Methodological problems associated with the construction of summary quality-of-life (QOL) or well-being indices from many components are studied. Two types of QOL indexes are distinguished: (1) those rating multiple countries in the same time period (cross-sectional data), and (2) those rating a single country on multiple time periods (time-series). In the first case, we show that it is easy to create a QOL index on which most people in a society agree. In the second case, we show that it is more difficult, but define conditions under which it is possible. In particular we show that the equal-weighting strategy is privileged in that it is a minimax estimator–it minimizes maximal disagreement among all possible citizens' weights. As a minimax estimator, the equal-weighting strategy also has other statistical properties that are identifed. When the actual distribution of citizens' weights is known, then one can improve agreement further by using the mean weights applied by citizens. Finally, we examine nationally representative surveys of importance weights and show that they meet the conditions for successful construction of a QOL index that will be endorsed by a majority of citizens in a country. We conclude with recommendations for measuring weights and creating successful QOL indexes.

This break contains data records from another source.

(** * pyvista.core.validate.checkers: a shallow embedding

    The checks of [src/pyvista/core/validate/checkers.py] are embedded as
    Rocq functions returning either normally or with a raised exception.
    The Python and NumPy objects the checks inspect (classes, dtypes,
    scalars, arrays) are modelled first, then the checks in the order in
    which they call one another, then the properties. *)

From Stdlib Require Import String Ascii.
From Stdlib Require Import ZArith QArith Qround Lqa Bool Lia List Permutation.
From Stdlib Require Import Sorted Qabs Qpower.
Import ListNotations.

Set Warnings "-register-all".

Local Open Scope Z_scope.

(* ================================================================== *)
(** ** Numbers *)

(** A floating-point quantity is modelled by the exact rational it
    denotes, or one of the three non-finite values.  Comparison and
    [floor] are exact on the floats of one dtype; the rounding NumPy
    makes when it converts the operands of a comparison to another
    dtype is modelled with the comparisons, by [np_cast]. *)
Inductive xreal : Type :=
| Fin (q : Q)
| PInf
| NInf
| NaN.

Definition xreal_of_Z (z : Z) : xreal := Fin (inject_Z z).

Definition xeqb (a b : xreal) : bool :=
  match a, b with
  | Fin p, Fin q => Qeq_bool p q
  | PInf, PInf => true
  | NInf, NInf => true
  | _, _ => false
  end.

Definition xltb (a b : xreal) : bool :=
  match a, b with
  | NaN, _ | _, NaN => false
  | Fin p, Fin q => negb (Qle_bool q p)
  | NInf, NInf => false
  | NInf, _ => true
  | _, NInf => false
  | PInf, _ => false
  | Fin _, PInf => true
  end.

Definition xleb (a b : xreal) : bool := xltb a b || xeqb a b.
Definition xgtb (a b : xreal) : bool := xltb b a.
Definition xgeb (a b : xreal) : bool := xleb b a.

Definition xisnan (a : xreal) : bool :=
  match a with NaN => true | _ => false end.

Definition xisfinite (a : xreal) : bool :=
  match a with Fin _ => true | _ => false end.

Definition xfloor (a : xreal) : xreal :=
  match a with
  | Fin q => Fin (inject_Z (Qfloor q))
  | other => other
  end.

(** An array element or NumPy scalar: a real or a complex number.
    Booleans and integers are the reals 0, 1 and [n]. *)
Inductive scalar : Type :=
| SReal (x : xreal)
| SCplx (re im : xreal).

Definition cparts (s : scalar) : xreal * xreal :=
  match s with
  | SReal x => (x, Fin 0)
  | SCplx re im => (re, im)
  end.

(** NumPy's element comparisons.  Complex numbers are ordered
    lexicographically (the CLT, CLE, CGT, CGE, CEQ loops of NumPy 1.x);
    on reals, whose imaginary part is 0, they are the usual ones. *)
Definition s_cmp (strict_r : xreal -> xreal -> bool)
                 (im_r : xreal -> xreal -> bool) (a b : scalar) : bool :=
  let '(xr, xi) := cparts a in
  let '(yr, yi) := cparts b in
  (strict_r xr yr && negb (xisnan xi) && negb (xisnan yi))
  || (xeqb xr yr && im_r xi yi).

Definition s_lt : scalar -> scalar -> bool := s_cmp xltb xltb.
Definition s_le : scalar -> scalar -> bool := s_cmp xltb xleb.
Definition s_gt : scalar -> scalar -> bool := s_cmp xgtb xgtb.
Definition s_ge : scalar -> scalar -> bool := s_cmp xgtb xgeb.

Definition s_eq (a b : scalar) : bool :=
  let '(xr, xi) := cparts a in
  let '(yr, yi) := cparts b in
  xeqb xr yr && xeqb xi yi.

Definition s_isfinite (a : scalar) : bool :=
  let '(xr, xi) := cparts a in xisfinite xr && xisfinite xi.

Definition s_of_Z (z : Z) : scalar := SReal (xreal_of_Z z).
Definition s_of_bool (b : bool) : scalar := s_of_Z (if b then 1 else 0).

(** [np.floor] on one real element. *)
Definition s_floor (a : scalar) : scalar :=
  match a with
  | SReal x => SReal (xfloor x)
  | SCplx re im => SCplx re im
  end.

(* ================================================================== *)
(** ** Classes and dtypes *)

(** The dtypes of boolean and numeric arrays.  Arrays of text, of
    objects, of dates or of records have other dtypes; they are left
    out, and what is proved of every [dtype] below is proved of these
    fourteen. *)
Inductive dtype : Type :=
| bool_
| int8 | int16 | int32 | int64
| uint8 | uint16 | uint32 | uint64
| float16 | float32 | float64
| complex64 | complex128.

(** The classes the checks name or meet: built-in types, the abstract
    numeric tower of [numbers], the two container interfaces of
    [collections.abc], and NumPy's scalar hierarchy.  [C_np d] is
    [dtype.type], the scalar class of dtype [d]. *)
Inductive pyclass : Type :=
| C_object | C_NoneType
| C_bool | C_int | C_float | C_complex
| C_str | C_tuple | C_list | C_ndarray
| C_Number | C_Complex | C_Real | C_Rational | C_Integral
| C_Iterable | C_Sequence
| C_generic | C_number | C_integer | C_signedinteger | C_unsignedinteger
| C_inexact | C_floating | C_complexfloating
| C_np (d : dtype).

Scheme Equality for dtype.
Scheme Equality for pyclass.

(** Direct bases of a class, together with the abstract classes it is
    registered with.  [bool] derives from [int]; [int], [float] and
    [complex] are registered with [Integral], [Real] and [Complex];
    NumPy registers [integer], [floating], [inexact] and [number] with
    [Integral], [Real], [Complex] and [Number]; [np.float64] and
    [np.complex128] also derive from [float] and [complex], while
    [np.bool_] derives from [np.generic] alone. *)
Definition parents (c : pyclass) : list pyclass :=
  match c with
  | C_object => []
  | C_NoneType => [C_object]
  | C_bool => [C_int]
  | C_int => [C_object; C_Integral]
  | C_float => [C_object; C_Real]
  | C_complex => [C_object; C_Complex]
  | C_str | C_tuple | C_list => [C_object; C_Sequence]
  | C_ndarray => [C_object; C_Iterable]
  | C_Number => [C_object]
  | C_Complex => [C_Number]
  | C_Real => [C_Complex]
  | C_Rational => [C_Real]
  | C_Integral => [C_Rational]
  | C_Iterable => [C_object]
  | C_Sequence => [C_Iterable]
  | C_generic => [C_object]
  | C_number => [C_generic; C_Number]
  | C_integer => [C_number; C_Integral]
  | C_signedinteger | C_unsignedinteger => [C_integer]
  | C_inexact => [C_number; C_Complex]
  | C_floating => [C_inexact; C_Real]
  | C_complexfloating => [C_inexact]
  | C_np bool_ => [C_generic]
  | C_np (int8 | int16 | int32 | int64) => [C_signedinteger]
  | C_np (uint8 | uint16 | uint32 | uint64) => [C_unsignedinteger]
  | C_np (float16 | float32) => [C_floating]
  | C_np float64 => [C_floating; C_float]
  | C_np complex64 => [C_complexfloating]
  | C_np complex128 => [C_complexfloating; C_complex]
  end.

Fixpoint ancestors (fuel : nat) (c : pyclass) : list pyclass :=
  c :: match fuel with
       | O => []
       | S f => flat_map (ancestors f) (parents c)
       end.

(** [issubclass(c, k)]; the longest chain, from [bool] to [object]
    through the numeric tower, has eight classes. *)
Definition issubclass (c k : pyclass) : bool :=
  existsb (pyclass_beq k) (ancestors 8 c).

(** [np.issubdtype(d, k)] for a dtype [d] and a class [k] of NumPy's
    scalar hierarchy, [np.generic] and below: there it is
    [issubclass(d.type, k)].  The checks of this module pass it
    [np.number], [np.floating] and [np.integer].  A base of another
    kind is first turned into a dtype by NumPy; that step is not
    modelled, and the properties of [check_is_subdtype] that depend on
    the answer are stated for NumPy's classes ([numpy_base]). *)
Definition issubdtype (d : dtype) (k : pyclass) : bool :=
  issubclass (C_np d) k.

Definition dtype_is_complex (d : dtype) : bool :=
  match d with complex64 | complex128 => true | _ => false end.

(* ================================================================== *)
(** ** Arrays and Python values *)

(** An n-dimensional array: its dtype, its shape and its elements in
    row-major order. *)
Record ndarray : Type := mk_ndarray {
  arr_dtype : dtype;
  arr_shape : list Z;
  arr_data : list scalar
}.

Definition ndim (a : ndarray) : Z := Z.of_nat (length (arr_shape a)).
Definition shape_size (s : list Z) : Z := fold_right Z.mul 1 s.
Definition size (a : ndarray) : Z := shape_size (arr_shape a).

Definition scalar_fits (d : dtype) (x : scalar) : bool :=
  match x with
  | SReal _ => negb (dtype_is_complex d)
  | SCplx _ _ => dtype_is_complex d
  end.

(** Well-formed arrays: non-negative dimensions, as many elements as
    the shape announces, each of the kind of the dtype. *)
Definition wf_array (a : ndarray) : bool :=
  forallb (fun n => 0 <=? n) (arr_shape a)
  && (Z.of_nat (length (arr_data a)) =? size a)
  && forallb (scalar_fits (arr_dtype a)) (arr_data a).

(** Python values that are not NumPy objects. *)
Inductive value : Type :=
| VNone
| VBool (b : bool)
| VInt (z : Z)
| VFloat (x : xreal)
| VComplex (re im : xreal)
| VStr (s : string)
| VTuple (l : list value)
| VList (l : list value).

(** Any object handed to a check. *)
Inductive pyobj : Type :=
| Val (v : value)
| NpScalar (d : dtype) (x : scalar)
| Arr (a : ndarray).

Definition type_of_value (v : value) : pyclass :=
  match v with
  | VNone => C_NoneType
  | VBool _ => C_bool
  | VInt _ => C_int
  | VFloat _ => C_float
  | VComplex _ _ => C_complex
  | VStr _ => C_str
  | VTuple _ => C_tuple
  | VList _ => C_list
  end.

Definition type_of (o : pyobj) : pyclass :=
  match o with
  | Val v => type_of_value v
  | NpScalar d _ => C_np d
  | Arr _ => C_ndarray
  end.

(** The number a Python value denotes, if it is one. *)
Definition num_of_value (v : value) : option scalar :=
  match v with
  | VBool b => Some (s_of_bool b)
  | VInt z => Some (s_of_Z z)
  | VFloat x => Some (SReal x)
  | VComplex re im => Some (SCplx re im)
  | _ => None
  end.

(** Python's [==] on values: numbers compare by value across types,
    strings, tuples and lists with their own kind, element by element. *)
Fixpoint py_eq (a b : value) : bool :=
  match a, b with
  | VNone, VNone => true
  | VStr s, VStr t => String.eqb s t
  | VTuple l, VTuple m =>
      (fix go (l m : list value) : bool :=
         match l, m with
         | [], [] => true
         | x :: l', y :: m' => py_eq x y && go l' m'
         | _, _ => false
         end) l m
  | VList l, VList m =>
      (fix go (l m : list value) : bool :=
         match l, m with
         | [], [] => true
         | x :: l', y :: m' => py_eq x y && go l' m'
         | _, _ => false
         end) l m
  | _, _ =>
      match num_of_value a, num_of_value b with
      | Some x, Some y => s_eq x y
      | _, _ => false
      end
  end.
(** ** The command channel *)

(** C7. [colo_put_cmd] with an ordinal at or above [COLO_MESSAGE__MAX]
    fails with the invalid-command error and leaves the trace as it was:
    nothing is written or flushed.  [colo_get_cmd] that decodes such an
    ordinal from a channel reporting no error fails with the
    invalid-command error and still returns the decoded value; and it
    fails with a transport error, carrying the channel's error number,
    when the channel reports an error. *)
Theorem C7_range_rejection (f : option QEMUFile) (cmd : COLOMessage) (h : Trace) :
  (COLO_MESSAGE__MAX cm <= cmd ->
   exists e,
     colo_put_cmd f cmd h = (Some e, h) /\
     emitted (colo_put_cmd f cmd) h = [] /\
     e = error_setg "%s: Invalid cmd" [ArgS "colo_put_cmd"] /\
     channel_error e = Some InvalidCommand)
  /\ (0 <= env_file_error E (h ++ [ev_qemu_get_be32 f]) ->
      COLO_MESSAGE__MAX cm <= decoded h ->
      exists e,
        colo_get_cmd f h = (decoded h, Some e, h ++ get_cmd_events f) /\
        e = error_setg "%s: Invalid cmd" [ArgS "colo_get_cmd"] /\
        channel_error e = Some InvalidCommand)
  /\ (env_file_error E (h ++ [ev_qemu_get_be32 f]) < 0 ->
      exists e,
        colo_get_cmd f h = (decoded h, Some e, h ++ get_cmd_events f) /\
        e = error_setg_errno (- env_file_error E (h ++ [ev_qemu_get_be32 f]))
                             "Can't get COLO command" [] /\
        channel_error e = Some TransportError).
Proof.
  split; [| split].
  - intros Hmax. eexists. split; [| split; [| split; reflexivity]].
    + unfold colo_put_cmd.
      destruct (Z.geb_spec cmd (COLO_MESSAGE__MAX cm)); [reflexivity | lia].
    + apply emitted_snd. unfold colo_put_cmd.
      destruct (Z.geb_spec cmd (COLO_MESSAGE__MAX cm)); [| lia].
      cbn. now rewrite app_nil_r.
  - intros Hpos Hmax. eexists. split; [| split; reflexivity].
    pose proof (colo_get_cmd_outcome f h) as Hout.
    inversion Hout as [r Hr Hneg Heq | ? ? Heq | ? ? Heq]; subst; try lia.
    reflexivity.
  - intros Hneg. eexists. split; [| split; reflexivity].
    pose proof (colo_get_cmd_outcome f h) as Hout.
    inversion Hout as [r Hr Hneg' Heq | ? ? Heq | ? ? Heq]; subst; try lia.
    reflexivity.
Qed.

(** What [colo_get_check_cmd] does with the result of [colo_get_cmd]: an
    error is passed on; without one, the call succeeds exactly when the
    decoded command is the expected one, and otherwise builds its error
    from [expect_cmd] and the decoded command, in this order. *)
Lemma colo_get_check_cmd_spec (f : option QEMUFile) (expect_cmd : COLOMessage)
    (h : Trace) :
  let '(cmd, local_err, h') := colo_get_cmd f h in
  colo_get_check_cmd f expect_cmd h
  = match local_err with
    | Some e => (Some e, h')
    | None =>
        if cmd =? expect_cmd then (None, h')
        else (Some (error_setg "Unexpected COLO command %d, expected %d"
                               [ArgD expect_cmd; ArgD cmd]), h')
    end.
Proof.
  unfold colo_get_check_cmd, bind, ret.
  destruct (colo_get_cmd f h) as [[cmd [e|]] h']; [reflexivity|].
  destruct (cmd =? expect_cmd); reflexivity.
Qed.

(** ** More on the command channel *)

Lemma append_nil_r (s : string) : (s ++ "")%string = s.
Proof. induction s as [|c s IH]; cbn; [reflexivity | now rewrite IH]. Qed.

(** X1. [colo_put_cmd] with an ordinal below [COLO_MESSAGE__MAX] writes
    the command, flushes and checks the channel, in this order and whether
    or not the check fails, and with any other ordinal it calls nothing;
    it succeeds exactly when the ordinal is below the bound and the check
    is not negative, and its error is a transport error in the first case
    and an invalid-command error in the second. *)
Theorem X1_colo_put_cmd_behaviour (f : option QEMUFile) (cmd : COLOMessage)
    (h : Trace) :
  let r := env_file_error E (h ++ [ev_qemu_put_be32 f cmd; ev_qemu_fflush f]) in
  emitted (colo_put_cmd f cmd) h
  = (if cmd <? COLO_MESSAGE__MAX cm then put_cmd_events f cmd else [])
  /\ (result (colo_put_cmd f cmd) h = None <-> cmd < COLO_MESSAGE__MAX cm /\ 0 <= r)
  /\ match result (colo_put_cmd f cmd) h with
     | Some e =>
         channel_error e
         = Some (if cmd <? COLO_MESSAGE__MAX cm then TransportError else InvalidCommand)
     | None => True
     end.
Proof.
  cbv zeta. unfold result, emitted.
  destruct (colo_put_cmd_outcome f cmd h) as [Hmax | r Hlt Hr Hneg | Hlt Hpos];
    cbn [fst snd];
    rewrite ?skipn_app, ?skipn_all, ?Nat.sub_diag; cbn [app skipn];
    destruct (Z.ltb_spec cmd (COLO_MESSAGE__MAX cm)); try lia;
    (split; [reflexivity | split; [| reflexivity]]).
  - split; [discriminate | lia].
  - subst r. split; [discriminate | lia].
  - split; [intros _; split; assumption | reflexivity].
Qed.

(** X2. [colo_put_cmd_value] writes the value only after the command has
    been sent and its check has passed, then flushes and checks again; a
    failing command send leaves the value unwritten.  The call succeeds
    exactly when the ordinal is below the bound and both checks are not
    negative. *)
Theorem X2_colo_put_cmd_value_behaviour (f : option QEMUFile) (cmd : COLOMessage)
    (value : Z) (h : Trace) :
  let r1 := env_file_error E (h ++ [ev_qemu_put_be32 f cmd; ev_qemu_fflush f]) in
  let r2 := env_file_error E (h ++ put_cmd_events f cmd
                                ++ [ev_qemu_put_be64 f value; ev_qemu_fflush f]) in
  emitted (colo_put_cmd_value f cmd value) h
  = (if cmd <? COLO_MESSAGE__MAX cm
     then put_cmd_events f cmd ++ (if r1 <? 0 then [] else put_value_events f value)
     else [])
  /\ (result (colo_put_cmd_value f cmd value) h = None
      <-> cmd < COLO_MESSAGE__MAX cm /\ 0 <= r1 /\ 0 <= r2)
  /\ (count is_put_be64 (emitted (colo_put_cmd_value f cmd value) h) = 0%nat
      <-> result (colo_put_cmd f cmd) h <> None).
Proof.
  cbv zeta. unfold colo_put_cmd_value, bind, result, emitted.
  destruct (colo_put_cmd_outcome f cmd h) as [Hmax | r Hlt Hr Hneg | Hlt Hpos];
    cbn [fst snd ret].
  - rewrite skipn_all. destruct (Z.ltb_spec cmd (COLO_MESSAGE__MAX cm)); try lia.
    repeat split; try discriminate; try reflexivity; try lia.
  - subst r. rewrite skipn_app, skipn_all, Nat.sub_diag. cbn [app skipn].
    destruct (Z.ltb_spec cmd (COLO_MESSAGE__MAX cm)); try lia.
    destruct (Z.ltb_spec (env_file_error E (h ++ [ev_qemu_put_be32 f cmd; ev_qemu_fflush f])) 0);
      try lia.
    repeat split; try discriminate; try reflexivity; try lia.
  - unfold_monad. flatten_trace.
    destruct (Z.ltb_spec cmd (COLO_MESSAGE__MAX cm)); try lia.
    destruct (Z.ltb_spec (env_file_error E (h ++ [ev_qemu_put_be32 f cmd; ev_qemu_fflush f])) 0);
      try lia.
    match goal with |- context [if ?c <? 0 then _ else _] =>
      destruct (Z.ltb_spec c 0) end;
      cbn [fst snd]; rewrite skipn_app, skipn_all, Nat.sub_diag; cbn [app skipn];
      repeat split; try discriminate; try reflexivity; try lia; try tauto.
Qed.

Lemma colo_get_cmd_behaviour (f : option QEMUFile) (h : Trace) :
  let r := env_file_error E (h ++ [ev_qemu_get_be32 f]) in
  emitted (colo_get_cmd f) h = get_cmd_events f
  /\ fst (result (colo_get_cmd f) h) = decoded h
  /\ 0 <= decoded h < 2 ^ 32
  /\ (snd (result (colo_get_cmd f) h) = None
      <-> 0 <= r /\ decoded h < COLO_MESSAGE__MAX cm).
Proof.
  cbv zeta.
  assert (Hrange : 0 <= decoded h < 2 ^ 32)
    by (unfold decoded; apply Z.mod_pos_bound; lia).
  unfold result, emitted.
  destruct (colo_get_cmd_outcome f h) as [r Hr Hneg | Hpos Hmax | Hpos Hmax];
    cbn [fst snd];
    rewrite skipn_app, skipn_all, Nat.sub_diag; cbn [app skipn];
    (split; [reflexivity | split; [reflexivity | split; [exact Hrange |]]]).
  - subst r. split; [discriminate | lia].
  - split; [discriminate | lia].
  - split; [intros _; split; assumption | reflexivity].
Qed.

(** X3. [colo_get_cmd] always makes exactly one read and one check of the
    channel and always returns the value it read, a number below 2^32; it
    succeeds exactly when the check is not negative and the value is below
    [COLO_MESSAGE__MAX]. *)
Theorem X3_colo_get_cmd_behaviour (f : option QEMUFile) (h : Trace) :
  let r := env_file_error E (h ++ [ev_qemu_get_be32 f]) in
  emitted (colo_get_cmd f) h = get_cmd_events f
  /\ fst (result (colo_get_cmd f) h) = decoded h
  /\ 0 <= decoded h < 2 ^ 32
  /\ (snd (result (colo_get_cmd f) h) = None
      <-> 0 <= r /\ decoded h < COLO_MESSAGE__MAX cm).
Proof. exact (colo_get_cmd_behaviour f h). Qed.

Lemma colo_get_check_cmd_behaviour (f : option QEMUFile)
    (expect_cmd : COLOMessage) (h : Trace) :
  let r := env_file_error E (h ++ [ev_qemu_get_be32 f]) in
  emitted (colo_get_check_cmd f expect_cmd) h = get_cmd_events f
  /\ (result (colo_get_check_cmd f expect_cmd) h = None
      <-> 0 <= r /\ decoded h < COLO_MESSAGE__MAX cm /\ decoded h = expect_cmd).
Proof.
  cbv zeta.
  destruct (colo_get_cmd_behaviour f h) as (Hem & Hcmd & _ & Hok).
  pose proof (colo_get_check_cmd_spec f expect_cmd h) as Hspec.
  unfold result, emitted in *.
  destruct (colo_get_cmd f h) as [[cmd err] h']. cbn [fst snd] in *. subst cmd.
  rewrite Hspec. destruct err as [e|]; cbn [fst snd].
  - split; [exact Hem |]. split; [discriminate |].
    intros (H1 & H2 & _). destruct Hok as [_ Hok]. now specialize (Hok (conj H1 H2)).
  - destruct Hok as [Hok _]. specialize (Hok eq_refl).
    destruct (Z.eqb_spec (decoded h) expect_cmd); cbn [fst snd];
      (split; [exact Hem |]); split; try discriminate; try tauto.
Qed.

(** X4. [colo_get_check_cmd] makes exactly the two calls of one receive,
    and so sends nothing, whatever it finds; it succeeds exactly when the
    channel reports no error and the command read is below the bound and
    is the expected one. *)
Theorem X4_colo_get_check_cmd_behaviour (f : option QEMUFile)
    (expect_cmd : COLOMessage) (h : Trace) :
  let r := env_file_error E (h ++ [ev_qemu_get_be32 f]) in
  emitted (colo_get_check_cmd f expect_cmd) h = get_cmd_events f
  /\ (result (colo_get_check_cmd f expect_cmd) h = None
      <-> 0 <= r /\ decoded h < COLO_MESSAGE__MAX cm /\ decoded h = expect_cmd).
Proof. exact (colo_get_check_cmd_behaviour f expect_cmd h). Qed.

(** X5. [colo_wait_handle_cmd] makes exactly one receive and has three
    outcomes: it stores 1 and leaves no error when CHECKPOINT_REQUEST was
    read; it stores 0 and leaves the error "Got unknown COLO command"
    naming the ordinal it read when another ordinal below the bound was
    read; and it stores nothing and passes on the transport or
    invalid-command error of [colo_get_cmd] otherwise. *)
Theorem X5_colo_wait_handle_cmd_behaviour (f : option QEMUFile) (h : Trace) :
  let r := env_file_error E (h ++ [ev_qemu_get_be32 f]) in
  emitted (colo_wait_handle_cmd f) h = get_cmd_events f
  /\ match result (colo_wait_handle_cmd f) h with
     | (Some 1, None) =>
         0 <= r /\ decoded h < COLO_MESSAGE__MAX cm /\
         decoded h = COLO_MESSAGE_CHECKPOINT_REQUEST cm
     | (Some 0, Some e) =>
         0 <= r /\ decoded h < COLO_MESSAGE__MAX cm /\
         decoded h <> COLO_MESSAGE_CHECKPOINT_REQUEST cm /\
         channel_error e = Some ProtocolMismatch /\
         error_message e
         = ("Got unknown COLO command: " ++ print_d (decoded h))%string
     | (None, Some e) =>
         r < 0 /\ channel_error e = Some TransportError
         \/ 0 <= r /\ COLO_MESSAGE__MAX cm <= decoded h /\
            channel_error e = Some InvalidCommand
     | _ => False
     end.
Proof.
  cbv zeta. unfold result, emitted. rewrite colo_wait_handle_cmd_run.
  destruct (colo_get_cmd_outcome f h) as [r Hr Hneg | Hpos Hmax | Hpos Hmax];
    cbn [fst snd]; rewrite ?skipn_app, ?skipn_all, ?Nat.sub_diag; cbn [app skipn].
  - subst r. split; [reflexivity |]. left. split; [assumption | reflexivity].
  - split; [reflexivity |]. right. repeat split; assumption.
  - destruct (Z.eqb_spec (decoded h) (COLO_MESSAGE_CHECKPOINT_REQUEST cm));
      cbn [fst snd]; rewrite ?skipn_app, ?skipn_all, ?Nat.sub_diag; cbn [app skipn];
      (split; [reflexivity |]).
    + repeat split; assumption.
    + repeat split; try assumption.
      unfold error_message. cbn. now rewrite append_nil_r.
Qed.
(** [kept] are the instances of the records of [policies] that are not
    skipped, in the order of the records. *)
Inductive loaded (registry : gmap string RuleClass)
    : list Policy → list PolicyRule → Prop :=
  | loaded_nil : loaded registry [] []
  | loaded_skip policy policies kept :
      skipped registry policy →
      loaded registry policies kept →
      loaded registry (policy :: policies) kept
  | loaded_keep policy policies rule kept :
      instantiates registry policy rule →
      loaded registry policies kept →
      loaded registry (policy :: policies) (rule :: kept).

(** Highest priority first. *)
Definition by_priority_descending (a b : PolicyRule) : Prop :=
  priority b ≤ priority a.

(** The rules of [l] that have priority [p], in the order of [l]. *)
Definition with_priority (p : Z) (l : list PolicyRule) : list PolicyRule :=
  filter (λ r, priority r = p) l.

End LoadSpec.

(** ** The aggregation, as the specification words it *)

Module AggregateSpec.

Definition blocks (rd : PolicyRule * PolicyDecision) : Prop :=
  allowed (snd rd) = false.





(** [rd] is the first pair of [ds] that blocks. *)
Definition first_blocker (ds : list (PolicyRule * PolicyDecision))
    (rd : PolicyRule * PolicyDecision) : Prop :=
  ∃ before after,
    ds = before ++ rd :: after ∧ blocks rd ∧ Forall (λ x, ¬ blocks x) before.
(** * The I/O log writer of the log server (logsrvd/iolog_writer.c)

    A shallow embedding of [iolog_writer.c]: the session-open decoder
    [iolog_details_fill], the directory builder [create_iolog_dir], the
    stream writer [iolog_open] / [iolog_write], the append engine
    [store_iobuf] / [store_suspend] / [store_winsize] and the restart engine
    [read_timing_record] / [iolog_restart], over an executable model of the
    POSIX calls they make.

    Conventions.  C integers are [Z] with the wrap-around of their width
    written out (an LP64 platform: [int] is 32 bits; [long], [time_t],
    [off_t], [long long] are 64 bits, [size_t] is 64 bits unsigned).  Byte
    buffers and file contents are [list ascii]; C strings that are never
    cut are [string].  The operating system is a record [world]; every
    system call is a function on it, consults the next entry of a fault
    script and appends to a trace. *)

From Stdlib Require Import ZArith Lia Ascii String List.
From stdpp Require Import gmap strings list fin_maps.

Local Open Scope Z_scope.

(** ** Machine integers *)

Module CInt.

Definition swrap (w x : Z) : Z := (x + 2 ^ (w - 1)) mod 2 ^ w - 2 ^ (w - 1).
Definition uwrap (w x : Z) : Z := x mod 2 ^ w.

Definition int32 (x : Z) : Z := swrap 32 x.
Definition int64 (x : Z) : Z := swrap 64 x.
Definition size_t (x : Z) : Z := uwrap 64 x.

Definition INT_MAX : Z := 2147483647.

Definition in_int32 (x : Z) : Prop := - 2147483648 <= x <= 2147483647.
Definition in_int64 (x : Z) : Prop :=
  - 9223372036854775808 <= x <= 9223372036854775807.
Definition in_size_t (x : Z) : Prop := 0 <= x <= 18446744073709551615.

End CInt.
Import CInt.

(** ** Time values *)

(** [struct timespec]: [time_t tv_sec; long tv_nsec]. *)
Record timespec := mk_timespec { tv_sec : Z; tv_nsec : Z }.

(** The protobuf [TimeSpec] message: [int64 tv_sec; int32 tv_nsec]. *)
Record TimeSpec := mk_TimeSpec { msg_tv_sec : Z; msg_tv_nsec : Z }.

Definition wf_TimeSpec (d : TimeSpec) : Prop :=
  in_int64 (msg_tv_sec d) /\ in_int32 (msg_tv_nsec d).

Definition NSEC_PER_SEC : Z := 1000000000.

Keywords: Composite indicators; Quality of life; Minimax estimators
Biography: Kenneth Land is the John Franklin Crowell Professor of Sociology and Demography at Duke University in North Carolina. He is the author of over 200 books, journal articles, and book chapters. Ken is an applied statistician who has developed and exposited statistical methods for path analysis, multistate life tables, finite mixture models for developmental/life course trajectories, the construction of composite social indicators. He has been elected a Fellow of the American Statistical Association in recognition of his work.